I wake up at 5am, not from an alarm, but simply because I go to sleep by 8:30 or 9. I spend the morning repacking my backpack, a task that becomes more and more automatic, and then reading or listening to music before breakfast, which is always at 6:30. Breakfast is a quiet meal, eggs and toast eaten over sipped tea and gentle “How did you sleep?”s.
By 7:15 we’re on the trail, for me, the first 30 minutes are incredibly uncomfortable as I work and stretch my legs which without fail stiffen and lock up each night. Giri, our porter runs lifts up our bags without any visible effort and pulls the strap attached to them down over his forehead while Santosh, our guide, leads the way, walking slow and steady in preparation for the many hours ahead. The terrain varies, except that it also, invariably, goes up. There may be sections that roll gently downhill, or stairs to hop down, but every step down will be matched and then outmatched by the steps up. We are going to a Himalayan base camp, after all. We go for three hours, sometimes more, and depending on how I’m doing, we may or may not take breaks more than once an hour. We usually take breaks.

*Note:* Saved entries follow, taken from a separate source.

Definition is_smoothed : M bool :=
  s <- get_self ;;
  ret (_is_data_smooth s).

Definition remove_smoothing : M unit :=
  set_smooth_fwhm_attr 0 ;;;
  i <- the_img ;;
  set_img (Some (image_uncache i)).

Definition remove_masking : M unit :=
  m <- the_mask ;;
  set_mask_attr (Some (image_uncache m)) ;;;
  set_mask_attr None.

Definition get_affine : M affine :=
  i <- the_img ;;
  ret (img_affine i).

(** [_smooth_data_array(data, affine, fwhm, copy=False)] *)
Definition smooth (data : loc) (aff : affine) (fwhm : Z) : M loc :=
  a <- array_at data ;;
  match smooth_data_array a aff fwhm with
  | Raise e => raise e
  | Ok a' =>
      if smooth_in_place a then overwrite data a' ;;; ret data
      else new_array a'
  end.

(** [data[msk_data]] for a mask of the shape of [data]: the elements at the
    positions where the mask is set, in a new 1-D array. *)
Fixpoint select (values msk : list Z) : list Z :=
  match values, msk with
  | v :: values', m :: msk' =>
      if m =? 0 then select values' msk' else v :: select values' msk'
  | _, _ => []
  end.

Definition boolean_index (data msk : ndarray) : result ndarray :=
  if list_eq_dec Z.eq_dec (shape data) (shape msk) then
    let picked := select (flat data) (flat msk) in
    Ok {| dtype := dtype data;
          shape := [Z.of_nat (List.length picked)];
          flat := picked |}
  else Raise IndexError.

(** [np.where(msk_data)], as positions in C order *)
Fixpoint where_set (i : nat) (msk : list Z) : list nat :=
  match msk with
  | [] => []
  | m :: msk' =>
      if m =? 0 then where_set (S i) msk' else i :: where_set (S i) msk'
  end.

(** Return the data masked with self.mask *)
Definition _mask_data (data : loc) : M (loc * list nat) :=
  m <- mask_get_data ;;
  msk_data <- array_at m ;;
  n <- self_ndim ;;
  a <- array_at data ;;
  if (n =? 3)%nat then
    match boolean_index a msk_data with
    | Ok picked => l <- new_array picked ;; ret (l, where_set 0 (flat msk_data))
    | Raise e => raise e
    end
  else if (n =? 4)%nat then
    match apply_mask_to_4d_data a msk_data with
    | Ok (picked, indices) => l <- new_array picked ;; ret (l, indices)
    | Raise e => raise e
    end
  else raise ValueError.

(** Use self.mask to reshape arr and self.img to get an affine and header to
    create a new self.img using the data in arr.
    If self.has_mask() is False, will return the same arr. *)
Definition unmask (arr : loc) : M loc :=
  masked <- has_mask ;;
  if negb masked then ret arr
  else
    a <- array_at arr ;;
    if (ndim a =? 2)%nat then
      m <- mask_get_data ;;
      msk_data <- array_at m ;;
      new_array (matrix_to_4dvolume a msk_data)
    else if (ndim a =? 1)%nat then
      m <- mask_get_data ;;
      msk_data <- array_at m ;;
      new_array (vector_to_volume a msk_data)
    else raise ValueError.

Around 11 we stop for lunch, which is quite an affair as all food has to be prepared from scratch once you order, so lunch stops are usually an hour and a half or so. Timing is not so exact in the mountains. The afternoon march is usually shorter, and we often reach our next guesthouse around 2. By then I am totally spent, and if the day was particularly hard, a quick nap is a necessity. If not, I’ll take a shower, read a but, listen to some music, or just sit quietly and watch as the view is overtaken by storm clouds. Rain is a certainty in the afternoons, with thunderclaps louder than anything I’ve ever heard. But we never got caught in the rain.
We all come back together for dinner around 6, with Giri and Santosh having their second bowls of Dal Bhat, the national lentil dish, and Florian and I eating whatever appeals on the surprisingly extensive menus. After dinner we sit together until dark and then go our separate ways, sure to get plenty of sleep before the next tough day. The guesthouses aren’t luxury accommodation, power is limited to a single bulb in each room, and I don’t recall ever sleeping on sheets that were stain free, but they are better than camping and are usually pretty clean. It is important to prepare for bed quickly, so the bugs have minimal time to find your light and invade your sleeping space.
Every day on the trail is different but there are some sights that remain consistent. The tried nods and “Namaste”s from fellow hikers, young local boys running up and down the difficult trails with large roughly woven baskets strapped to their foreheads, herds of mules with clanging bells around their necks as a warning that a force capable of pushing you off the trail is coming towards you. Of course, it is also always beautiful. The natural wealth of Nepal is unbelievable.